Peas, lentils, chickpeas, peanuts and many types of beans are in the legume family. They’re nutrient dense and high in fiber, packed with B vitamins and minerals such as calcium, magnesium and potassium and contain phytochemicals to boot. They’re also thought to be a low-glycemic food, which is helpful to diabetics, says Allison Sattison, RD, a clinical dietitian at Indiana University Health.
“The high fiber content and low glycemic index, along with the high protein content of legumes, helps prevent the unhealthy sugar spikes and plunges that, if not controlled, can lead to insulin resistance and uncontrolled diabetes,” she says.
Another legume plus, she says, is that “high magnesium content in foods (such as legumes) has been linked to improving insulin sensitivity and decreasing insulin resistance in diabetics.”
Legumes contain a fair amount of carbs at 40 grams per cooked cup, but the 16 grams of fiber and 18 grams of protein help balance out these carbs and help slow their digestion, Sattison explains. This helps control blood sugar levels and prevent sudden spikes because the body has to work harder to digest the high fiber, while the protein helps keep insulin resistance at bay.
In the study of more than 3,300 people who didn’t have diabetes at the start of the study, the researchers noted that lentils appeared to have the strongest association with reduced risk for diabetes. They also found that replacing half a serving of carb- and fat-rich foods such as eggs, bread and potatoes with the same amount of legumes had a preventive effect on their diabetes risk.
Previous studies have noted legumes’ positive effect on diabetes symptoms, such as one funded by legume farmers in 2012 that found a drop in weight and blood pressure, cholesterol and blood sugar levels among participants. So many doctors already recommend legumes as part of a healthy diet to help prevent diabetes, although why they appear to be helpful hasn’t been well understood. Legumes are also not part of a traditional American diet, so many patients might not know how to work them into their meals.
“Most of my patients aren’t quite sure what a legume is,” Sattison says, adding that most people are familiar with certain foods in the legume family but didn’t know they were considered legumes.
“It’s more helpful to point out to people examples of legumes when educating them, such as lentils, beans, peas, and nuts, and offering recipe ideas to get them excited to incorporate them into their diets more.”

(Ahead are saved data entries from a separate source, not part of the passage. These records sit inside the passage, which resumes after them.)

(** A start that finds the budget exhausted waits once and is admitted: the wait reaches
    the deadline, provided that it is no further than a cooldown ahead. *)
Theorem cooldown_waited_out w s : stored w s → budget_wf s →
  rs_cooldown_until_unix_secs s <= secs (time w) + RESTART_COOLDOWN_SECS →
  ∃ w' s', admit_start_with_cooldown_wait w = Some (w', Ok tt) ∧ stored w' s' ∧ rs_phase s' = Recovering.
Proof.
  intros Hs Hwf Hnear. unfold admit_start_with_cooldown_wait, persist_start.
  destruct (update_quiet admit_start w s Hs) as (w1 & now1 & -> & Hs1 & Ht1 & Hn1).
  assert (Hallowed : ∀ now s, (admit_start now s).2 = RestartAllowed → rs_phase (admit_start now s).1 = Recovering)
    by (intros now s0; unfold admit_start; destruct (cooling _ _); done).
  destruct ((admit_start now1 s).2) eqn:Hd; [eauto 10|].
  destruct (refused_cooling _ _ Hd) as [Hcool Hsame].
  rewrite Hsame in Hs1. pose proof (cooling_phase _ _ Hcool) as [Hph Hahead].
  destruct (snapshot_quiet w1 s Hs1) as (w2 & now2 & -> & Hs2 & Ht2 & Hn2).
  set (remaining := sn_cooldown_remaining_secs (snapshot now2 s).2). set (w3 := sleep (cooldown_wait remaining) w2).
  assert (Hs3 : stored w3 s) by (unfold stored, w3 in *; by rewrite sleep_quiet).
  assert (Hdeadline : rs_cooldown_until_unix_secs s <= secs (time w3)).
  { pose proof (secs_mono (time w) (time w1) Ht1). pose proof (secs_mono (time w1) (time w2) Ht2).
    assert (Hw3 : time w2 + cooldown_wait remaining <= time w3)
      by (pose proof (sleep_long_enough (cooldown_wait remaining) w2); unfold w3; lia).
    destruct (Z.le_gt_cases (rs_cooldown_until_unix_secs s) now2) as [Hpast|Hstill].
    - pose proof (secs_mono (time w2) (time w3)). enough (0 <= cooldown_wait remaining) by lia.
      unfold cooldown_wait, sub_u64, RESTART_COOLDOWN_SECS, DAEMON_COOLDOWN_WAIT_MAX, from_secs. unfold_widths. lia.
    - assert (Hrem : remaining = rs_cooldown_until_unix_secs s - now2).
      { unfold remaining, snapshot. rewrite prune_cooling; [cbn; unfold sub_u64; lia|].
        unfold cooling. rewrite bool_decide_eq_true_2 by done. by apply Z.ltb_lt. }
      assert (Hwait : from_secs (Z.min remaining RESTART_COOLDOWN_SECS) <= cooldown_wait remaining).
      { unfold cooldown_wait, DAEMON_COOLDOWN_WAIT_MAX, sub_u64, from_secs. unfold RESTART_COOLDOWN_SECS in *. unfold_widths. lia. }
      pose proof (time_nonneg w2).
      pose proof (secs_after (time w2) (rs_cooldown_until_unix_secs s - now2)) as Hsec.
      pose proof (secs_mono (time w2 + from_secs (rs_cooldown_until_unix_secs s - now2)) (time w3)) as Hm.
      rewrite Hrem in *. unfold from_secs in *. unfold RESTART_COOLDOWN_SECS in *. lia. }
  destruct (update_quiet admit_start w3 s Hs3) as (w4 & now4 & -> & Hs4 & Ht4 & Hn4).
  destruct (expired_admits s now4 Hph) as [Hok _]; [lia|]. rewrite Hok. eauto 10.
Qed.
End quiet.

(** *** A disk *)
Module Plain.
Definition world : Type := option DaemonRecoveryState * N.

Definition tick_of {A} (a : A) (w : world) : world * A := ((w.1, N.succ w.2), a).

#[export] Instance clock : Clock world := {
  instant_now w := tick_of (Z.of_N w.2) w;
  sleep d w := (w.1, (w.2 + Z.to_N d)%N);
  time w := Z.of_N w.2;
}.

#[export] Instance clock_laws : ClockLaws world.
Proof. split; intros; cbn; lia. Qed.

Definition second_of (t : Z) : Z := t / 1000000000.

#[export] Instance fs : RecoveryFs DaemonRecoveryState world := {
  fs_call := tick_of (Ok tt);
  fs_flock := tick_of Taken;
  fs_read w := tick_of (Ok w.1) w;
  fs_rename x w := tick_of (Ok tt) (Some x, w.2);
  unix_secs w := tick_of (second_of (Z.of_N w.2)) w;
}.

#[export] Instance codec : RecoveryCodec DaemonRecoveryState := { from_slice := Ok; to_vec := Ok }.

#[export] Instance quiet : QuietDisk DaemonRecoveryState world.
Proof.
  refine {| file := fst; secs := second_of |}; unfold second_of, from_secs.
  - intros. apply Z.div_le_mono; lia.
  - intros. rewrite Z.div_add; lia.
  - intros. cbn. lia.
  - intros. cbn. split_and!; [done|done|lia].
  - intros. cbn. split_and!; [done|done|lia].
  - intros. cbn. split_and!; [done|done|lia].
  - intros. cbn. split_and!; [done|done|lia].
  - intros. cbn. split_and!; [done|lia|apply Z.le_refl|]. apply Z.div_le_mono; lia.
  - done.
  - done.
  - intros s. by exists s.
Defined.

(** The cooldown of [Budget.cooled], ten minutes on. *)
Lemma cooldown_waited_out_witness :
  ∃ w' s', admit_start_with_cooldown_wait (Some cooled, 900000000000%N) = Some (w', Ok tt)
    ∧ stored w' s' ∧ rs_phase s' = Recovering.
Proof.
  apply (cooldown_waited_out (Some cooled, 900000000000%N) cooled); [done| |vm_compute; discriminate].
  split; [done|]. intros H. exfalso. apply H. vm_compute. reflexivity.
Defined.
End Plain.

(** *** A disk whose directory cannot be synced

    The state is renamed into place before the directory is synced. When that last sync
    fails, the fault is on file, the update reports an error, and the retry charges the
    fault again: one fault exhausts the whole budget. *)
Module Unsynced.
Record world := World { on_disk : option DaemonRecoveryState; opened_dirs : nat; clock_ns : Z }.

Definition passes {A} (a : A) (w : world) : world * A := (w, a).

#[local] Instance clock : Clock world := {
  instant_now w := (w, clock_ns w);
  sleep d w := World (on_disk w) (opened_dirs w) (clock_ns w + d);
  time := clock_ns;
}.

(** The calls after a renaming, and only they, fail. *)
#[local] Instance fs : RecoveryFs DaemonRecoveryState world := {
  fs_call w := match opened_dirs w with
               | S n => (World (on_disk w) n (clock_ns w), Err "sync: I/O error")
               | O => (w, Ok tt)
               end;
  fs_flock := passes Taken;
  fs_read w := passes (Ok (on_disk w)) w;
  fs_rename x w := (World (Some x) 1 (clock_ns w), Ok tt);
  unix_secs w := passes (clock_ns w / 1000000000) w;
}.

#[local] Instance codec : RecoveryCodec DaemonRecoveryState := { from_slice := Ok; to_vec := Ok }.

Example one_fault_charged_thrice :
  (fun '(reported, w) => (reported, (fun s => (rs_phase s, length (rs_faults s))) <$> on_disk w))
    <$> record_fault_once WriteStall false (World None 0 (from_secs 100))
  = Some (false, Some (Cooldown, 3%nat)).
Proof. vm_compute. reflexivity. Qed.
End Unsynced.
End Disk.

(** ** Stalled writes *)
Module Stalls.
Import WriteStalls.

(** A stall is reported exactly when messages wait, no write succeeded for five minutes,
    no stall was logged in the last minute and no lock error was seen in it. *)
Lemma stall_reported_iff stats now swapped o : ob_poisoned o = false →
  (maybe_log_stall stats now swapped o).2 = true ↔
  swapped = true
  ∧ (∃ pending claimed, stats = Ok (pending, claimed) ∧ 0 < pending + claimed)
  ∧ DAEMON_STALL_SECONDS <= now - ob_last_successful_write_secs o
  ∧ DAEMON_STALL_LOG_THROTTLE_SECONDS <= now - ob_last_stall_log_secs o
  ∧ (∀ text seen, ob_last_error o = Some (text, true, seen) →
       DAEMON_SQLITE_CONTENTION_FRESHNESS_SECONDS <= now - seen).
Proof.
  intros Hp. unfold maybe_log_stall, stall_diagnostic. rewrite Hp.
  destruct stats as [[pending claimed]|e]; [|cbn; split; [done|intros (_ & (? & ? & ? & _) & _); done]].
  assert (Hq : sat_u64 (pending + claimed) = 0 ↔ pending + claimed <= 0) by (unfold_widths; lia).
  destruct (Z.eqb_spec (sat_u64 (pending + claimed)) 0) as [H0|H0].
  { cbn. split; [done|]. intros (_ & (? & ? & [= <- <-] & ?) & _). apply Hq in H0. lia. }
  assert (Hpos : 0 < pending + claimed) by (apply Z.nle_gt; by rewrite <- Hq).
  destruct (ob_last_error o) as [[[text is_lock] seen]|] eqn:He; cbn;
    (destruct (Z.ltb_spec (Recovery.sub_u64 now (ob_last_successful_write_secs o)) DAEMON_STALL_SECONDS) as [H1|H1];
       cbn; [split; [done|intros (_ & _ & ? & _); unfold Recovery.sub_u64, DAEMON_STALL_SECONDS in *; lia]|];
     destruct (Z.ltb_spec (Recovery.sub_u64 now (ob_last_stall_log_secs o)) DAEMON_STALL_LOG_THROTTLE_SECONDS) as [H2|H2];
       cbn; [split; [done|intros (_ & _ & _ & ? & _); unfold Recovery.sub_u64, DAEMON_STALL_LOG_THROTTLE_SECONDS in *; lia]|];
     destruct swapped; cbn; [|split; [done|by intros (? & _)]];
     unfold Recovery.sub_u64, DAEMON_STALL_SECONDS, DAEMON_STALL_LOG_THROTTLE_SECONDS,
       DAEMON_SQLITE_CONTENTION_FRESHNESS_SECONDS in *).
  - destruct is_lock; cbn; [destruct (Z.ltb_spec (Z.max 0 (now - seen)) 60) as [H3|H3]; cbn|].
    + split; [done|]. intros (_ & _ & _ & _ & H). specialize (H _ _ eq_refl). lia.
    + split; [|done]. intros _. split_and!; try lia; eauto. intros ? ? [= <- <-]. lia.
    + split; [|done]. intros _. split_and!; try lia; eauto. done.
  - split; [|done]. intros _. split_and!; try lia; eauto. done.
Qed.

(** A successful write silences the detector for five minutes. *)
Lemma success_silences stats now now' swapped o : now' < now + DAEMON_STALL_SECONDS →
  ob_poisoned o = false → (maybe_log_stall stats now' swapped (record_successful_write now o)).2 = false.
Proof.
  intros Hn Hp. apply not_true_iff_false. rewrite stall_reported_iff by (unfold record_successful_write; cbn; by rewrite Hp).
  intros (_ & _ & H & _). revert H. unfold record_successful_write, record_queue_maintenance_success, set_last_error.
  cbn. rewrite Hp. cbn. lia.
Qed.

(** Contention whose last lock error is always fresh never restarts the daemon. *)
Lemma contention_tolerated stats now swapped o text seen : ob_poisoned o = false →
  ob_last_error o = Some (text, true, seen) → now < seen + DAEMON_SQLITE_CONTENTION_FRESHNESS_SECONDS →
  (maybe_log_stall stats now swapped o).2 = false.
Proof.
  intros Hp He Hn. apply not_true_iff_false. rewrite stall_reported_iff by done.
  intros (_ & _ & _ & _ & H). specialize (H _ _ He). lia.
Qed.
End Stalls.

(** ** The wait for the writer lease *)
Module LeaseWait.
Import WriterWait.

Lemma effective_wait_least l wait_max : wait_max <= effective_admission_wait l wait_max.
Proof. unfold effective_admission_wait. lia. Qed.

(** With one wait at least, an extension up to three minutes. *)
Lemma effective_wait_bound l wait_max : 0 <= wait_max →
  effective_admission_wait l wait_max <= Z.max wait_max DAEMON_WRITER_LEASE_ADMISSION_WAIT_EXTENDED_MAX.
Proof. intros. unfold effective_admission_wait, DAEMON_WRITER_LEASE_ADMISSION_WAIT_EXTENDED_MAX. lia. Qed.

Section wait.
Context {W : Type} `{CL : ClockLaws W} `{LH : !LeaseHost W}.

Definition refuses (active : list RuntimeWriterLease) : bool :=
  existsb (fun lease => writer_lease_holder_refuses_immediately (rl_mode lease)) active.

(** How a wait may end, as rounds: with the lease, with an error of the database, or with
    the refusal of a holder that does not wait; a round that finds the lease held pauses.
    There is no rule for a timeout. *)
Inductive waited (retry_delay : Z) : W → W * result RuntimeWriterLease admission_error → Prop :=
  | waited_lease w w1 lease :
      acquire_for_daemon_start w = (w1, Ok (Some lease)) → waited retry_delay w (w1, Ok lease)
  | waited_error w w1 e :
      acquire_for_daemon_start w = (w1, Err e) →
      waited retry_delay w
        (if db_error_is_sqlite_lock e then record_locked_fault w1 else w1, Err (LeaseAcquireFailed e))
  | waited_refusal w w1 w2 active :
      acquire_for_daemon_start w = (w1, Ok None) → lease_status w1 = (w2, Some active) → refuses active = true →
      waited retry_delay w (w2, Err (DaemonWriterLeaseHeld (format_runtime_writer_leases active)))
  | waited_round w w1 w2 status w3 now pause out :
      acquire_for_daemon_start w = (w1, Ok None) → lease_status w1 = (w2, status) →
      refuses (default [] status) = false → instant_now w2 = (w3, now) → 0 < pause <= retry_delay →
      waited retry_delay (sleep pause w3) out → waited retry_delay w out.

Adults should get 25 grams to 30 grams of fiber a day, and legumes can make a substantial contribution to that total, with 15 grams of fiber in a half-cup serving. Legumes are also naturally low in sodium, fairly inexpensive and are rich in antioxidants, she says.
Lastly, says Sattison, as always, portion control is particularly important for diabetics. “Taking into account one’s overall diet is key for heart health, or preventing any disease.”